Journal of Theoretical Biology 456: 279-294

Abstract:
Culturally-transmitted ecological specialization occurs in killer whales, as 
well as other species. We hypothesize that some of the remarkable demographic 
and ecological attributes of killer whales result from this process. We 
formalize and model (using agent-based stochastic models parametrized using 
killer whale life history) the cultural evolution of specialization by social 
groups, in which a narrowing of niche breadth is spread and maintained in a 
group through social learning. We compare the demographic and ecological 
results of cultural specialization to those of a similar model of 
specialization through natural selection. We found that specialization, through 
either the cultural or natural selection routes, is adaptive in the short term 
with specialization often increasing fitness.
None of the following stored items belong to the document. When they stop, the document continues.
(** C1, amended: [can-write?] holds exactly when the caller, the user
    bound as current user, is a superuser; but [create-segment],
    [update-segment] and [delete-segment] never consult it, and none of
    them can fail with a permission error. In every world, whoever the
    caller and whoever the acting user, each of the three throws exactly
    when one of its [:pre] conditions fails, what it throws is then the
    [AssertionError] of the [:pre] and never anything else, and when the
    conditions hold it succeeds and makes its change -- the row is written
    and the event published -- also for a caller for whom [can-write?] is
    false. The result and the change are the same for every caller. *)
Theorem C1_store_ignores_caller w :
  can_write w = (Ok (superuser (current_user w)), w) /\
  (forall table_id name description creator_id definition,
     let call :=
       create_segment table_id name description creator_id definition in
     let valid :=
       is_integer table_id && is_string name && is_integer creator_id
         && is_map definition in
     (valid = false -> call w = (Throw AssertionError, w)) /\
     (valid = true ->
      exists seg w' r' published,
        call w = (Ok seg, w') /\
        rows (segment_table w') !! next_id (segment_table w) = Some r' /\
        r' !! "name" = Some name /\
        events w' = events w ++ [("segment-create"%string, published)]) /\
     (forall e w',
        call w = (Throw e, w') -> e = AssertionError /\ valid = false) /\
     (forall caller,
        call (with_current_user caller w)
        = ((call w).1, with_current_user caller (call w).2))) /\
  (forall segment_map user_id,
     let call := update_segment segment_map user_id in
     let valid :=
       is_integer (get segment_map "id") && is_string (get segment_map "name")
         && is_map (get segment_map "definition") && is_integer user_id
         && is_string (get segment_map "revision_message") in
     (valid = false -> call w = (Throw AssertionError, w)) /\
     (valid = true ->
      exists seg w' published,
        call w = (Ok seg, w') /\
        events w' = events w ++ [("segment-update"%string, published)] /\
        forall (k : Z) (r : row),
          get segment_map "id" = VInt k ->
          rows (segment_table w) !! k = Some r ->
          exists r',
            rows (segment_table w') !! k = Some r' /\
            r' !! "name" = Some (get segment_map "name")) /\
     (forall e w',
        call w = (Throw e, w') -> e = AssertionError /\ valid = false) /\
     (forall caller,
        call (with_current_user caller w)
        = ((call w).1, with_current_user caller (call w).2))) /\
  (forall id user_id,
     let call := delete_segment id user_id in
     let valid := is_integer id in
     (valid = false -> call w = (Throw AssertionError, w)) /\
     (valid = true ->
      exists seg w' published,
        call w = (Ok seg, w') /\
        events w' = events w ++ [("segment-delete"%string, published)] /\
        forall (k : Z) (r : row),
          id = VInt k ->
          rows (segment_table w) !! k = Some r ->
          exists r',
            rows (segment_table w') !! k = Some r' /\
            r' !! "is_active" = Some (VBool false)) /\
     (forall e w',
        call w = (Throw e, w') -> e = AssertionError /\ valid = false) /\
     (forall caller,
        call (with_current_user caller w)
        = ((call w).1, with_current_user caller (call w).2))).
Proof.
  split; [done|]. split; [|split].
  - intros table_id name description creator_id definition call valid.
    assert (Hinv : valid = false -> forall w0, call w0 = (Throw AssertionError, w0)).
    { intros Hv w0. apply create_segment_invalid. cbn. rewrite andb_true_r.
      by rewrite !andb_assoc. }
    assert (Hval : valid = true -> forall w0,
              let r := created_row w0 table_id name description creator_id
                         definition in
              let w1 := after_ins w0 r in
              let segment :=
                post_select Segment
                  (types_out Segment
                     (<["id" := VInt (next_id (segment_table w0))]> r)) in
              let w2 :=
                set_events (events w1 ++ [("segment-create"%string, segment)])
                  w1 in
              call w0 = (Ok (hydrated w2 segment "creator"), w2)).
    { intros Hv w0. unfold valid in Hv.
      apply andb_prop in Hv as [Hv Hd]. apply andb_prop in Hv as [Hv Hc].
      apply andb_prop in Hv as [Ht Hn]. by apply create_segment_valid. }
    split; [by auto|]. split; [|split].
    + intros Hv. rewrite (Hval Hv w). eexists _, _, _, _.
      split; [reflexivity|]. split; [|split].
      * unfold after_ins.
        cbn [set_events set_clock set_table segment_table rows].
        apply lookup_insert_eq.
      * unfold created_row, stamp_insert, types_in, timestamped.
        by row_lookup.
      * reflexivity.
    + intros e w' Hthrow. destruct valid eqn:Hv.
      * rewrite (Hval eq_refl w) in Hthrow. discriminate Hthrow.
      * rewrite (Hinv eq_refl w) in Hthrow. by injection Hthrow as <- _.
    + intros caller. destruct valid eqn:Hv.
      * by rewrite !(Hval eq_refl).
      * by rewrite !(Hinv eq_refl).
  - intros segment_map user_id call valid.
    assert (Hinv : valid = false -> forall w0, call w0 = (Throw AssertionError, w0)).
    { intros Hv w0. apply update_segment_invalid. cbn. rewrite andb_true_r.
      by rewrite !andb_assoc. }
    assert (Hval : valid = true ->
              exists k : Z,
                get segment_map "id" = VInt k /\
                forall w0,
                  let w1 := after_upd w0 k (update_columns segment_map) in
                  let segment := stored_segment w1 k in
                  call w0 =
                  (Ok segment,
                   set_events
                     (events w1 ++
                      [("segment-update"%string,
                        assoc (assoc segment "actor_id" user_id)
                          "revision_message"
                          (get segment_map "revision_message"))]) w1)).
    { intros Hv. unfold valid in Hv.
      apply andb_prop in Hv as [Hv Hr]. apply andb_prop in Hv as [Hv Hu].
      apply andb_prop in Hv as [Hv Hd]. apply andb_prop in Hv as [Hi Hn].
      destruct (get segment_map "id") as [| |k| | | | |] eqn:Hid; try done.
      exists k. split; [done|]. intros w0.
      by apply update_segment_valid. }
    split; [by auto|]. split; [|split].
    + intros Hv. destruct (Hval Hv) as (k & Hid & Hrun). rewrite (Hrun w).
      eexists _, _, _. split; [reflexivity|]. split.
      * cbn [events set_events]. by rewrite after_upd_events.
      * intros k' r Hid' Hk. assert (k' = k) as -> by congruence.
        eexists. split.
        -- cbn [set_events segment_table]. by apply after_upd_found.
        -- unfold update_columns.
           by rewrite (updated_row_written _ _ _ _ (get segment_map "name"))
             by (by row_lookup).
    + intros e w' Hthrow. destruct valid eqn:Hv.
      * destruct (Hval eq_refl) as (k & Hid & Hrun).
        rewrite (Hrun w) in Hthrow. discriminate Hthrow.
      * rewrite (Hinv eq_refl w) in Hthrow. by injection Hthrow as <- _.
    + intros caller. destruct valid eqn:Hv.
      * destruct (Hval eq_refl) as (k & Hid & Hrun). rewrite !Hrun.
        cbn [fst snd]. by rewrite after_upd_caller.
      * by rewrite !(Hinv eq_refl).
  - intros id user_id call valid.
    assert (Hinv : valid = false -> forall w0, call w0 = (Throw AssertionError, w0)).
    { intros Hv w0. by apply delete_segment_invalid. }
    split; [by auto|]. split; [|split].
    + intros Hv. destruct id as [| |k| | | | |]; try done.
      unfold call. rewrite delete_segment_valid.
      eexists _, _, _. split; [reflexivity|]. split.
      * cbn [events set_events]. by rewrite after_upd_events.
      * intros k' r [= <-] Hk. eexists. split.
        -- cbn [set_events segment_table]. by apply after_upd_found.
        -- by rewrite (updated_row_written _ _ _ _ (VBool false))
             by (by row_lookup).
    + intros e w' Hthrow. destruct valid eqn:Hv.
      * destruct id as [| |k| | | | |]; try done.
        unfold call in Hthrow. rewrite delete_segment_valid in Hthrow.
        discriminate Hthrow.
      * rewrite (Hinv eq_refl w) in Hthrow. by injection Hthrow as <- _.
    + intros caller. destruct valid eqn:Hv.
      * destruct id as [| |k| | | | |]; try done.
        unfold call. rewrite !delete_segment_valid. cbn [fst snd].
        by rewrite after_upd_caller.
      * by rewrite !(Hinv eq_refl).
Qed.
Generalization, in contrast, is 
rarely adaptive. The cultural evolution of specialization can lead to increased 
rates of group extirpation. Specialization has little effect on group size b!
 ut tends to reduce population size and resource abundance. While the two 
specialization processes produce similar results, cultural specialization can 
be very much faster. The results are generally consistent with what we know of 
the formation and maintenance of specialist ecotypes in killer whales, and have 
implications for the persistence, nature and ecological effects of these apex 
predators.

You can read a .pdf at: http://whitelab.biology.dal.ca/labpub.htm

Hal Whitehead
Dalhousie University
[email protected]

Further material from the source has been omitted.